Le chevalier fondit en larmes, et toutes les douleurs de cette famille infortunée me furent révélées en un instant. — Assez ! assez ! m’écriai-je en tombant à leurs pieds ; tout cela est trop cruel. Je serais le dernier des misérables, si j’avais besoin qu’on me remît sous les yeux mes fautes et mes devoirs. Laissez-moi pleurer à vos genoux ! laissez-moi expier par l’éternelle douleur, par l’éternel renoncement de ma vie, le mal que je vous ai fait ! Pourquoi ne m’avoir pas chassé lorsque je vous ai nui ? Pourquoi, mon oncle, ne m’avoir pas cassé la tête d’un coup de pistolet, comme à une bête fauve ? Qu’ai-je fait pour être épargné, moi qui payais vos bienfaits de la ruine de votre honneur ? Non, non, je le sens, Edmée ne doit pas m’épouser ; ce serait accepter la honte de l’injure que j’ai attirée sur elle. Moi, je resterai ici ; je ne la verrai jamais, si elle l’exige ; mais je me coucherai en travers de sa porte comme un chien fidèle, et je déchirerai le premier qui osera se présenter devant elle autrement qu’à genoux ; et si quelque jour un honnête homme, plus heureux que moi, mérite de fixer son choix, loin de le combattre, je lui remettrai le soin cher et sacré de la protéger et de la défendre ; je serai son ami, son frère ; et quand je les verrai heureux ensemble, j’irai mourir en paix loin d’eux. Mes sanglots m’étouffaient, le chevalier serra sa fille et moi sur son cœur, et nous confondîmes nos larmes, en lui jurant de ne jamais nous séparer, ni pendant sa vie, ni après sa mort.

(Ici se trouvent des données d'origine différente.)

Lemma boost_insert_loop_at i fuel :
  (forall j, (j < i)%nat -> has_room m hash j = false) ->
  has_room m hash i = true ->
  insert_loop (S i + fuel) m hash pb0
  = Some (inserted m hash i, true).
Proof.
  intros Hlt Hroom.
  replace (S i + fuel)%nat with (i + S fuel)%nat by lia.
  rewrite (boost_insert_skip i (S fuel) Hlt). cbn [insert_loop].
  change (get (advance i pb0 mask)) with (probed m hash i).
  destruct (boost_marked_group i (probed m hash i)) as (_ & Hn & _).
  unfold has_room in Hroom. rewrite Hn, Hroom. reflexivity.
Qed.

Lemma boost_insert_loop_none fuel :
  (forall j, (j < fuel)%nat -> has_room m hash j = false) ->
  insert_loop fuel m hash pb0 = None.
Proof.
  intros Hlt. replace fuel with (fuel + 0)%nat by lia.
  now rewrite (boost_insert_skip fuel 0 Hlt).
Qed.

Lemma boost_insert_loop_inv fuel m' b :
  insert_loop fuel m hash pb0 = Some (m', b) ->
  exists i,
    (i < fuel)%nat /\ has_room m hash i = true /\
    (forall j, (j < i)%nat -> has_room m hash j = false) /\
    b = true /\ m' = inserted m hash i.
Proof.
  intros H.
  destruct (first_or_none (has_room m hash) fuel) as [(i & Hi & Hs & Hlt)|Hnone];
    [|rewrite (boost_insert_loop_none fuel Hnone) in H; discriminate].
  replace fuel with (S i + (fuel - S i))%nat in H by lia.
  rewrite (boost_insert_loop_at i _ Hlt Hs) in H. injection H as <- <-.
  exists i. repeat split; assumption.
Qed.

End boost_insert_run.

(** ** boost_map: tables of [2^k] groups *)

Section boost_pow2.
Import boost_map.
Variables (m : table) (k hash : Z).
Hypothesis Hinv : table_inv m.
Hypothesis Hsize : size m = 2 ^ k.
Hypothesis Hk : 1 <= k < wordsize.
Hypothesis Hhash : 0 <= hash < modulus.

Lemma boost_mask : wrap (size m - 1) = 2 ^ k - 1.
Proof.
  rewrite Hsize. apply wrap_small.
  pose proof (pow2_lt_modulus k ltac:(lia)). pose proof (pow2_pos k). lia.
Qed.

Lemma boost_position_range : 0 <= position_for m hash < 2 ^ k.
Proof.
  unfold position_for. rewrite (proj2 Hinv), boost_mask, bit_width_pow2_pred by lia.
  rewrite Z.shiftr_div_pow2 by lia.
  pose proof (pow2_pos (wordsize - k) ltac:(lia)) as Hp.
  split; [apply Z.div_pos; lia|].
  apply Z.div_lt_upper_bound; [assumption|].
  rewrite <- Z.pow_add_r by lia.
  replace (wordsize - k + k) with wordsize by lia. apply Hhash.
Qed.

Lemma boost_probed_range i : 0 <= probed m hash i < size m.
Proof.
  unfold probed. rewrite boost_mask, Hsize.
  apply probe_range; [lia|apply boost_position_range].
Qed.

Lemma boost_probed_cover q :
  0 <= q < size m ->
  exists i : nat, Z.of_nat i < 2 ^ k /\ probed m hash i = q.
Proof.
  intros Hq. unfold probed. rewrite boost_mask.
  apply probe_cover; [lia|apply boost_position_range|lia].
Qed.

(** A loop that stops on a test of the group it reads stops within the
    first [2^k] iterations if it stops at all. *)
Lemma boost_first_bound (P : Z -> bool) (i : nat) :
  P (probed m hash i) = true ->
  (forall j, (j < i)%nat -> P (probed m hash j) = false) ->
  Z.of_nat i < 2 ^ k.
Proof.
  intros Hi Hlt.
  destruct (boost_probed_cover (probed m hash i) (boost_probed_range i))
    as (i0 & Hi0 & E).
  destruct (Nat.le_gt_cases i i0) as [Hle|Hgt]; [lia|].
  rewrite <- E, (Hlt i0 Hgt) in Hi. discriminate.
Qed.

Lemma boost_passed_cmps_bound i :
  0 <= passed_cmps m hash i <= 15 * Z.of_nat i.
Proof.
  clear Hsize Hk Hhash.
  induction i as [|i IH]; [cbn; lia|]. cbn [passed_cmps].
  pose proof (count_if_nonneg (fun x => reduced_hash x =? reduced_hash hash)
                (occupied (group_at m (probed m hash i)))).
  pose proof (count_if_le_length (fun x => reduced_hash x =? reduced_hash hash)
                (occupied (group_at m (probed m hash i)))) as Hc.
  destruct (group_at_inv m (probed m hash i) (proj1 Hinv)) as [(Hlen & _) _].
  unfold occupied in *. rewrite length_take in Hc. unfold N in Hlen. lia.
Qed.

End boost_pow2.

(** ** boost_map: the table after an insertion *)

Section boost_inserted.
Import boost_map.
Variables (m : table) (hash : Z).

Lemma boost_group_at_to_nat (m0 : table) q q' :
  Z.to_nat q = Z.to_nat q' -> group_at m0 q = group_at m0 q'.
Proof. intros E. unfold group_at. now rewrite E. Qed.

Lemma boost_full_in_range q :
  ~ n (group_at m q) < N -> (Z.to_nat q < length (groups m))%nat.
Proof.
  intros Hfull. apply lookup_lt_is_Some. unfold group_at in Hfull.
  destruct (groups m !! Z.to_nat q); [eauto|].
  exfalso. apply Hfull. cbn. unfold N. lia.
Qed.

Lemma boost_inserted_size i : size (inserted m hash i) = size m.
Proof. unfold inserted. cbv zeta. now rewrite size_set_group, boost_marked_size. Qed.

Lemma boost_inserted_shift i : shift (inserted m hash i) = shift m.
Proof. unfold inserted. cbn [set_group shift]. apply boost_marked_shift. Qed.

Lemma boost_inserted_probed i j :
  probed (inserted m hash i) hash j = probed m hash j.
Proof.
  unfold probed, position_for.
  now rewrite boost_inserted_size, boost_inserted_shift.
Qed.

— Ne perds pourtant pas l’espérance de l’épouser, me dit le chevalier à voix basse, quelques instans après, quand le calme se fut rétabli : elle a d’étranges volontés ; mais vois-tu, rien ne m’ôtera de l’esprit qu’elle a de l’amour pour toi. Elle ne veut pas s’expliquer encore. Ce que femme veut, Dieu le veut.

— Et ce qu’Edmée veut, je le veux, répondis-je.

Quelques jours après cette scène, qui fit succéder dans mon ame la tranquillité de la mort aux agitations de la vie, je me promenais dans le parc avec l’abbé.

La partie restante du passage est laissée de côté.